Four Subfamilies in the Viverridae
In 2009 34 extant species were established in the Viverridae which are in Asia and Africa however with time introduced to various other countries throughout Europe, south-western Arabian Peninsula and Spain with Asia viverrids were introduced to Asia. These forest dwellers has historically included linsangs, mongooses and African Palm Civet, however in recent times each were placed in their own families.
The civets were now in a class family of their own and within this family there are four sub families. Three sub families are the Viverrinae, Paradoxurinae, Hemigalinae and the Genettinae. In the Hemigalinae family belongs the otter civet and the palm civet. However in this same family there are four other species as well which are the Hose’s Palm Civet, Banded Palm Civet, Palm Civet and the otter civet. All four of these were present in Southeast Asia.

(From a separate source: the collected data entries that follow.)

(* ===== verification/PyRegex.v ===== *)
(** * Regular expressions

    The part of [re] the program's patterns use: literals, character classes,
    sequences, alternatives, greedy repetition of a class and the word
    boundary.  A match is the list of ways to consume a prefix, in the order in
    which the backtracking matcher tries them; [ignore_case] is the engine's
    IGNORECASE. *)

From Stdlib Require Import NArith Lia.
From S2P Require Import Prelude PyStr.
From stdpp Require Import options.
#[global] Open Scope nat_scope.
#[local] Open Scope py_scope.

(** Case folding of [re.IGNORECASE] onto the letters the patterns use: ASCII
    capitals, and the non-ASCII characters equivalent to [i], [k] and [s]. *)
Definition fold_char (c : N) : N :=
  (if is_upper c then c + 32
   else if (c =? 304) || (c =? 305) then 105
   else if c =? 8490 then 107 else if c =? 383 then 115 else c)%N.

Inductive re :=
  | RLit (s : pystr)
  | RClass (p : N → bool)
  | RStar (p : N → bool)  (** greedy *)
  | RBoundary
  | RSeq (a b : re)
  | RAlt (a b : re).

(** A position: the character before it and the text after it. *)
Definition position : Type := option N * pystr.

Section matching.
Context `{UnicodeDB} (ignore_case : bool).

Definition same (c d : N) : bool := if ignore_case then (fold_char c =? fold_char d)%N else (c =? d)%N.

Fixpoint lit (s : pystr) (p : position) : option position :=
  match s with
  | [] => Some p
  | c :: s' => match p.2 with
               | d :: t => if same c d then lit s' (Some d, t) else None
               | [] => None
               end
  end.

Fixpoint star (p : N → bool) (prev : option N) (s : pystr) : list position :=
  match s with
  | c :: s' => if p c then star p (Some c) s' ++ [(prev, s)] else [(prev, s)]
  | [] => [(prev, [])]
  end.

Definition at_word (c : option N) : bool := match c with Some c => is_word c | None => false end.

Fixpoint match_re (r : re) (p : position) : list position :=
  match r with
  | RLit s => match lit s p with Some q => [q] | None => [] end
  | RClass f => match p.2 with c :: t => if f c then [(Some c, t)] else [] | [] => [] end
  | RStar f => star f p.1 p.2
  | RBoundary => if xorb (at_word p.1) (at_word (head p.2)) then [p] else []
  | RSeq a b => concat (map (match_re b) (match_re a p))
  | RAlt a b => match_re a p ++ match_re b p
  end.

(** [re.search] finds a match. *)
Fixpoint search (r : re) (prev : option N) (s : pystr) : bool :=
  (match match_re r (prev, s) with [] => false | _ => true end)
  || match s with c :: s' => search r (Some c) s' | [] => false end.

(** [re.finditer]: the matched texts and the offsets where they end. *)
Fixpoint finditer (fuel : nat) (r : re) (prev : option N) (offset : nat) (s : pystr)
    : list (pystr * nat) :=
  match fuel, s with
  | S f, c :: s' =>
      match match_re r (prev, s) with
      | (prev', rest) :: _ =>
          let n := length s - length rest in
          if (n =? 0)%nat then finditer f r (Some c) (S offset) s'
          else (take n s, offset + n) :: finditer f r prev' (offset + n) rest
      | [] => finditer f r (Some c) (S offset) s'
      end
  | _, _ => []
  end.
End matching.

Definition any_space : N → bool := is_space.
Definition non_space (c : N) : bool := negb (is_space c).
(** [.] *)
Definition dot (c : N) : bool := (c <>? nl).
Definition RPlus (p : N → bool) : re := RSeq (RClass p) (RStar p).

Fixpoint RSeqs (l : list re) : re :=
  match l with
  | [] => RLit []
  | [r] => r
  | r :: l' => RSeq r (RSeqs l')
  end.
Fixpoint RAlts (l : list re) : re :=
  match l with
  | [] => RClass (λ _, false)
  | [r] => r
  | r :: l' => RAlt r (RAlts l')
  end.

(** ** Facts *)
Section facts.
Context `{UnicodeDB} (ic : bool).

Lemma lit_suffix s p q : lit ic s p = Some q → ∃ k, p.2 = k ++ q.2.
Proof.
  revert p. induction s as [|c s IH]; intros p; simpl; [intros [= <-]; by exists []|].
  destruct (p.2) as [|d t] eqn:E; [done|]. destruct (same ic c d); [|done].
  intros [k Hk]%IH. simpl in Hk. exists (d :: k). by rewrite Hk.
Qed.

Lemma star_suffix f prev s q : q ∈ star f prev s → ∃ k, s = k ++ q.2.
Proof.
  revert prev. induction s as [|c s IH]; intros prev; simpl.
  - intros ->%list_elem_of_singleton. by exists [].
  - destruct (f c).
    + intros [Hin| ->%list_elem_of_singleton]%elem_of_app; [|by exists []].
      destruct (IH _ Hin) as [k Hk]. exists (c :: k). by rewrite Hk at 1.
    + intros ->%list_elem_of_singleton. by exists [].
Qed.

(** A match consumes a prefix of the text. *)
Lemma match_re_suffix r p q : q ∈ match_re ic r p → ∃ k, p.2 = k ++ q.2.
Proof.
  revert p q. induction r as [s|f|f| |a IHa b IHb|a IHa b IHb]; intros p q; simpl.
  - destruct (lit ic s p) as [q'|] eqn:E; [|by intros ?%elem_of_nil].
    intros ->%list_elem_of_singleton. by eapply lit_suffix.
  - destruct (p.2) as [|c t]; [by intros ?%elem_of_nil|]. destruct (f c); [|by intros ?%elem_of_nil].
    intros ->%list_elem_of_singleton. by exists [c].
  - apply star_suffix.
  - case_match; [|by intros ?%elem_of_nil]. intros ->%list_elem_of_singleton. by exists [].
  - intros Hin. apply list_elem_of_In, in_concat in Hin as (l & Hl & Hin).
    apply in_map_iff in Hl as (m & <- & Hm). apply list_elem_of_In in Hm, Hin.
    destruct (IHa _ _ Hm) as [k1 E1]. destruct (IHb _ _ Hin) as [k2 E2].
    exists (k1 ++ k2). by rewrite E1, E2, app_assoc.
  - intros [Hin|Hin]%elem_of_app; [by eapply IHa | by eapply IHb].
Qed.

(** A match found stands in the text, ending where it says. *)
Lemma finditer_spec fuel r prev off s m :
  m ∈ finditer ic fuel r prev off s →
  ∃ a b, s = a ++ m.1 ++ b ∧ m.2 = off + length a + length m.1.
Proof.
  revert prev off s. induction fuel as [|f IH]; intros prev off s; simpl; [by intros ?%elem_of_nil|].
  destruct s as [|c s]; [by intros ?%elem_of_nil|].
  assert (∀ prev off, m ∈ finditer ic f r prev (S off) s →
    ∃ a b, c :: s = a ++ m.1 ++ b ∧ m.2 = off + length a + length m.1) as Hskip.
  { intros prev' off' Hin. destruct (IH _ _ _ Hin) as (a & b & -> & ->).
    exists (c :: a), b. split; [done|]. simpl. lia. }
  destruct (match_re ic r (prev, c :: s)) as [|[prev' rest] l] eqn:Em; [apply Hskip|].
  destruct (match_re_suffix r (prev, c :: s) (prev', rest)) as [k Hk]; [rewrite Em; left|].
  cbn [fst snd] in Hk. rewrite Hk. rewrite length_app.
  replace (length k + length rest - length rest) with (length k) by lia.
  rewrite take_app_length.
  destruct (length k =? 0)%nat eqn:En; [rewrite <- Hk; apply Hskip|].
  intros [->|Hin]%elem_of_cons.
  - exists [], rest. split; [done|]. simpl. lia.
  - destruct (IH _ _ _ Hin) as (a & b & -> & ->). exists (k ++ a), b.
    rewrite !app_assoc, length_app. split; [done|]. lia.
Qed.
End facts.

(** ** Matching up to a character *)
Section texts.
Context `{UnicodeDB}.

(** An expression that looks at what it consumes only. *)
Fixpoint plain (r : re) : bool :=
  match r with RBoundary => false | RSeq a b | RAlt a b => plain a && plain b | _ => true end.
(** An expression that never consumes [d]. *)
Fixpoint avoids (ic : bool) (d : N) (r : re) : bool :=
  match r with
  | RLit s => forallb (λ c, negb (same ic c d)) s
  | RClass f | RStar f => negb (f d)
  | RBoundary => false
  | RSeq a b | RAlt a b => avoids ic d a && avoids ic d b
  end.
Definition texts (ic : bool) (r : re) (s : pystr) : list pystr := map snd (match_re ic r (None, s)).

Lemma lit_text ic l : ∀ p p' s, option_map snd (lit ic l (p, s)) = option_map snd (lit ic l (p', s)).
Proof. induction l as [|c l IH]; intros p p' s; [done|]. simpl. destruct s as [|d s]; [done|]. by destruct (same ic c d). Qed.
Lemma star_text f s : ∀ p p', map snd (star f p s) = map snd (star f p' s).
Proof. induction s as [|c s IH]; intros p p'; simpl; [done|]. destruct (f c); [by rewrite !map_app|done]. Qed.
Lemma match_text ic r : plain r = true → ∀ p p' s, map snd (match_re ic r (p, s)) = map snd (match_re ic r (p', s)).
Proof.
  induction r as [l|f|f| |a IHa b IHb|a IHa b IHb]; intros Hp p p' s; cbn [match_re plain fst snd] in *; try done.
  - pose proof (lit_text ic l p p' s). destruct (lit ic l (p, s)), (lit ic l (p', s)); simpl in *; congruence.
  - apply star_text.
  - apply andb_true_iff in Hp as [Ha Hb]. specialize (IHa Ha p p' s). revert IHa. generalize (match_re ic a (p', s)) as l'.
    generalize (match_re ic a (p, s)) as l. induction l as [|[q t] l IH]; intros [|[q' t'] l'] E; simpl in *; try done.
    injection E as -> E. rewrite !map_app. f_equal; [by apply IHb|by apply IH].
  - apply andb_true_iff in Hp as [Ha Hb]. rewrite !map_app. f_equal; [by apply IHa|by apply IHb].
Qed.
Lemma texts_prev ic r p s : plain r = true → map snd (match_re ic r (p, s)) = texts ic r s.
Proof. intros Hp. by apply match_text. Qed.
Lemma texts_seq ic a b s : plain b = true → texts ic (RSeq a b) s = concat (map (texts ic b) (texts ic a s)).
Proof.
  intros Hb. unfold texts at 1 3. cbn [match_re]. rewrite concat_map, !map_map. f_equal. apply map_ext. intros [p t]. by apply texts_prev.
Qed.

(** What such an expression consumes stops before the first [d]. *)
Lemma lit_stop ic d l b : forallb (λ c, negb (same ic c d)) l = true →
  ∀ p s, option_map snd (lit ic l (p, s ++ d :: b)) = option_map (λ q, q.2 ++ d :: b) (lit ic l (p, s)).
Proof.
  induction l as [|c l IH]; intros Ha p s; [done|]. simpl in *. apply andb_true_iff in Ha as [Hc Ha]. destruct s as [|e s]; simpl.
  - by destruct (same ic c d).
  - destruct (same ic c e); [by apply IH|done].
Qed.
Lemma texts_stop ic d r : avoids ic d r = true → plain r = true →
  ∀ s b, texts ic r (s ++ d :: b) = map (λ t, t ++ d :: b) (texts ic r s).
Proof.
  induction r as [l|f|f| |r1 IH1 r2 IH2|r1 IH1 r2 IH2]; intros Ha Hp s b; cbn [avoids plain] in *; try done.
  - unfold texts. cbn [match_re]. pose proof (lit_stop ic d l b Ha None s) as E.
    destruct (lit ic l (None, s ++ d :: b)), (lit ic l (None, s)); simpl in *; congruence.
  - unfold texts. cbn [match_re snd]. destruct s as [|c s]; simpl; [by destruct (f d)|]. by destruct (f c).
  - unfold texts. cbn [match_re fst snd]. generalize (@None N) as p. induction s as [|c s IH]; intros p; simpl.
    + by destruct (f d).
    + destruct (f c); [|done]. rewrite !map_app. simpl. rewrite IH. done.
  - apply andb_true_iff in Ha as [Ha1 Ha2], Hp as [Hp1 Hp2]. rewrite !texts_seq by done. rewrite IH1 by done.
    rewrite map_map, concat_map, map_map. f_equal. apply map_ext. intros t. by apply IH2.
  - apply andb_true_iff in Ha as [Ha1 Ha2], Hp as [Hp1 Hp2]. specialize (IH1 Ha1 Hp1 s b). specialize (IH2 Ha2 Hp2 s b).
    unfold texts in *. cbn [match_re]. rewrite !map_app. by f_equal.
Qed.
End texts.
(* ===== verification/PyUrl.v ===== *)
(** * URLs

    [urllib.parse]: the path and query of [urlparse], [unquote] and [parse_qs]
    with [keep_blank_values=True].  The validation of a network location that
    is bracketed or not ASCII consults Unicode and IP address tables:
    [NetlocCheck]. *)

From Stdlib Require Import NArith ZArith Lia.
From S2P Require Import Prelude PyStr PyJson PyMonad PyBytes.
From stdpp Require Import options.
#[global] Open Scope nat_scope.
#[local] Open Scope py_scope.

(** Raises [ValueError] on an invalid network location. *)
Class NetlocCheck := { check_netloc : pystr → outcome unit }.

(** ** unquote *)

(** [unquote_to_bytes] of an ASCII string *)
Fixpoint unquote_to_bytes (s : pystr) : bytes :=
  match s with
  | [] => []
  | c :: s' =>
      match (c =? 37)%N, s' with
      | true, a :: b :: s'' =>
          match Loads.hex_val a, Loads.hex_val b with
          | Some x, Some y => (16 * x + y)%N :: unquote_to_bytes s''
          | _, _ => c :: unquote_to_bytes s'
          end
      | _, _ => c :: unquote_to_bytes s'
      end
  end.

(** Maximal runs of ASCII characters are decoded, the rest is kept. *)
Fixpoint unquote_runs (run s : pystr) : pystr :=
  match s with
  | [] => decode_replace (unquote_to_bytes (reverse run))
  | c :: s' =>
      if (c <? 128)%N then unquote_runs (c :: run) s'
      else decode_replace (unquote_to_bytes (reverse run)) ++ c :: unquote_runs [] s'
  end.
Definition unquote (s : pystr) : pystr := if 37%N ∈? s then unquote_runs [] s else s.

(** ** parse_qs *)

Definition qs_text (s : pystr) : pystr := unquote (replace_char 43 (u " ") s).
Definition qs_pair (name_value : pystr) : option (pystr * pystr) :=
  if name_value =? [] then None
  else let '(n, _, v) := partition_char 61 name_value in Some (qs_text n, qs_text v).
Definition parse_qsl (qs : pystr) : list (pystr * pystr) := omap qs_pair (split_char 38 qs).
(** [parse_qs(qs, keep_blank_values=True).get(key, [])] *)
Definition qs_values (key qs : pystr) : list pystr :=
  map snd (List.filter (λ p, p.1 =? key) (parse_qsl qs)).

(** ** urlparse *)

Definition is_scheme_char (c : N) : bool := is_letter c || is_digit c || (c ∈? u "+-.").
(** Control characters and spaces are stripped from the left, tabs and
    newlines are removed. *)
Fixpoint strip_control (s : pystr) : pystr :=
  match s with c :: s' => if (c <=? 32)%N then strip_control s' else s | [] => [] end.
Definition clean_url (s : pystr) : pystr :=
  List.filter (λ c, negb (c ∈? [9; 10; 13]%N)) (strip_control s).

Definition split_scheme (url : pystr) : pystr * pystr :=
  match split_once 58 url with
  | Some (s, rest) =>
      match s with
      | c :: _ => if is_letter c && forallb is_scheme_char s then (s, rest) else ([], url)
      | [] => ([], url)
      end
  | None => ([], url)
  end.

(** Splits before the first of the characters [cs]. *)
Fixpoint span_until (cs s : pystr) : pystr * pystr :=
  match s with
  | [] => ([], [])
  | c :: s' => if c ∈? cs then ([], s) else let '(a, b) := span_until cs s' in (c :: a, b)
  end.
Definition cut (c : N) (s : pystr) : pystr * pystr := default (s, []) (split_once c s).

Definition uses_params : list pystr :=
  map u [""; "ftp"; "hdl"; "prospero"; "http"; "https"; "shttp"; "rtsp"; "rtsps"; "rtspu"; "sip"; "sips"; "mms"; "sftp"; "tel"]%string.
(** [_splitparams]: the last segment is cut at its first [;]. *)
Definition drop_params (path : pystr) : pystr :=
  let start := default 0 (rfind [47%N] path) in
  take start path ++ (cut 59 (drop start path)).1.

Definition url_path_query `{NetlocCheck} (s : pystr) : outcome (pystr * pystr) :=
  let '(scheme, url) := split_scheme (clean_url s) in
  let '(netloc, rest) :=
    if startswith (u "//") url then span_until (u "/?#") (drop 2 url) else ([], url) in
  if negb (Bool.eqb (91%N ∈? netloc) (93%N ∈? netloc)) then Raise (ValueError (u "Invalid IPv6 URL"))
  else
    (if (91%N ∈? netloc) || existsb (λ c, (128 <=? c)%N) netloc then check_netloc netloc else Ret tt);;
    let '(no_fragment, _) := cut 35 rest in
    let '(path, query) := cut 63 no_fragment in
    Ret (if lower_ascii scheme ∈? uses_params then drop_params path else path, query).

#[local] Instance any_netloc : NetlocCheck := {| check_netloc _ := Ret tt |}.
Example agent_terminal :
  url_path_query (u "/service/terminal/?arg=_&arg=agent&arg=al%20ice+b")
  = Ret (u "/service/terminal/", u "arg=_&arg=agent&arg=al%20ice+b").
Proof. by vm_compute. Qed.
Example agent_terminal_args :
  qs_values (u "arg") (u "arg=_&x&arg=agent&&arg=al%20ice+b&arg") = map u ["_"; "agent"; "al ice b"; ""]%string.
Proof. by vm_compute. Qed.
(* ===== verification/PyPath.v ===== *)
(** * [pathlib.PurePosixPath]

    Paths as [pathlib] holds them: the root (empty, [/] or the special [//])
    and the parts, without empty and [.] components; [..] is kept. *)

From Stdlib Require Import NArith Lia.
From S2P Require Import Prelude PyStr.
From stdpp Require Import options.
#[local] Open Scope py_scope.

Record path := Path { root : pystr; parts : list pystr }.

#[export] Instance path_eq_dec : EqDecision path.
Proof. solve_decision. Defined.

#[export] Instance path_countable : Countable path.
Proof.
  apply (inj_countable' (λ p, (root p, parts p)) (λ t, Path t.1 t.2)). by intros [].
Defined.

Definition slash : N := 47.

(** [Path(s)] *)
Definition path_of (s : pystr) : path :=
  let r := if startswith "///" s then u "/" else if startswith "//" s then u "//"
           else if startswith "/" s then u "/" else [] in
  Path r (List.filter (λ p, (p <>? []) && (p <>? u ".")) (split_char slash s)).

(** [str(p)] *)
Definition path_str (p : path) : pystr :=
  match root p, parts p with
  | [], [] => "."
  | r, ps => r ++ join [slash] ps
  end.

(** [p / q]: an absolute [q] replaces [p]. *)
Definition joinpath (p q : path) : path :=
  match root q with
  | [] => Path (root p) (parts p ++ parts q)
  | _ => q
  end.

(** [p / name] for a [str]. *)
Definition child (p : path) (name : pystr) : path := joinpath p (path_of name).

(** [p.parent] *)
Definition parent (p : path) : path := Path (root p) (removelast (parts p)).

(** [p.name] *)
Definition name (p : path) : pystr := List.last (parts p) [].

(** [p.is_relative_to(q)] *)
Definition is_relative_to (p q : path) : bool :=
  bool_decide (root p = root q) && bool_decide (parts q `prefix_of` parts p).

(** A file name: one component that [pathlib] keeps as it is. *)
Definition plain_name (n : pystr) : Prop := n ≠ [] ∧ n ≠ u "." ∧ slash ∉ n.

Lemma startswith_slash_notin s p : slash ∉ s → startswith (slash :: p) s = false.
Proof.
  destruct s as [|c s]; [done|]. intros [Hne%N.eqb_neq _]%not_elem_of_cons.
  unfold startswith. by rewrite Hne.
Qed.

Lemma path_of_name n : plain_name n → path_of n = Path [] [n].
Proof.
  intros (H1 & H2 & H3). unfold path_of.
  change (u "///") with (slash :: u "//"). change (u "//") with (slash :: u "/").
  change (u "/") with (slash :: []) at 5.
  rewrite !startswith_slash_notin, split_char_one by done. simpl.
  by rewrite !bool_decide_eq_false_2.
Qed.

Lemma child_plain p n : plain_name n → child p n = Path (root p) (parts p ++ [n]).
Proof. intros Hn. unfold child. by rewrite path_of_name. Qed.

Lemma parent_child p n : plain_name n → parent (child p n) = p.
Proof.
  intros Hn. rewrite child_plain by done. destruct p. unfold parent. simpl.
  by rewrite removelast_last.
Qed.

Lemma name_child p n : plain_name n → name (child p n) = n.
Proof. intros Hn. rewrite child_plain by done. unfold name. simpl. by rewrite last_last. Qed.

Lemma child_inj p n1 n2 : plain_name n1 → plain_name n2 → child p n1 = child p n2 → n1 = n2.
Proof. intros H1 H2 E. apply (f_equal name) in E. by rewrite !name_child in E. Qed.

Example path_ex : path_str (child (path_of "/mngr//x/./") "a/../b") = u "/mngr/x/a/../b".
Proof. reflexivity. Qed.
(* ===== verification/PyFs.v ===== *)
(** * A file system with symbolic links

    The file system as the [pathlib], [os] and [shutil] calls of the program see
    it: a tree of files, directories with their modification times, and symbolic
    links, held flat by location.  Paths are resolved component by component,
    through at most forty links as on Linux.  Permissions, hard links and special
    files are not modelled. *)

From Stdlib Require Import NArith ZArith QArith Lia.
From S2P Require Import Prelude PyStr PyJson PyDumps PyMonad PyBytes PyPath.
From stdpp Require Import options.
#[global] Open Scope nat_scope.
#[local] Open Scope py_scope.

(** Where something is: the names from the root. *)
Abbreviation loc := (list pystr).
Inductive node := NFile (data : bytes) | NDir (mtime : Q) | NLink (target : path).
Record fs := Fs { nodes : gmap loc node; now : Q }.

Definition is_dir_node (n : option node) : bool := match n with Some (NDir _) => true | _ => false end.

(** ** Resolving *)
Section resolve.
Context (cwd : loc).

(** [strict]: every component but the last is a directory, as for the system
    calls; otherwise what is missing is kept, as [Path.resolve()] does. *)
Fixpoint resolve_from (links : nat) (strict : bool) (f : fs) : loc → list pystr → option loc :=
  fix go here todo :=
    match todo with
    | [] => Some here
    | c :: todo' =>
        if c =? u ".." then go (removelast here) todo'
        else
          match nodes f !! (here ++ [c]) with
          | Some (NLink t) =>
              match links with
              | O => None
              | S links' => resolve_from links' strict f (match root t with [] => here | _ => [] end) (parts t ++ todo')
              end
          | Some (NDir _) => go (here ++ [c]) todo'
          | _ => if strict && match todo' with [] => false | _ => true end then None else go (here ++ [c]) todo'
          end
    end.

Definition base (p : path) : loc := match root p with [] => cwd | _ => [] end.
Definition max_links : nat := 40.
(** [p.resolve()]; [None] is a loop of links, where it raises [symlink_loop]. *)
Definition realpath (f : fs) (p : path) : option loc := resolve_from max_links false f (base p) (parts p).
Definition locate (f : fs) (p : path) : option loc := resolve_from max_links true f (base p) (parts p).

(** [p.stat()], with the location found. *)
Definition stat (f : fs) (p : path) : option (loc * node) := l ← locate f p; n ← nodes f !! l; Some (l, n).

Looking at the family Paradoxurinae you will find two the Ninturong and the palm civet where there are another seven sub species too.
At a later stage was the palm civet yet again moved to the above family and removed from this list though. The terrestrial civets or Viverrinae are viverrids within that same family and each one are terrestrial and known by its name, civet and that includes six Asian species as well as the African civet too. Most of these species are generally small mammals with the smallest weighing just over 500 grams, the African ovans, while the Binturong and the African civet grows up to eleven pounds and more. All the species of civet tough have common traits and one of them is the scent gland that you find between the genitals and anus where a strong musk is excreted from and used in making perfumes. They continue to be endangered as they are hunted for illegal trade for pets, skins and traditional medicine amongst others.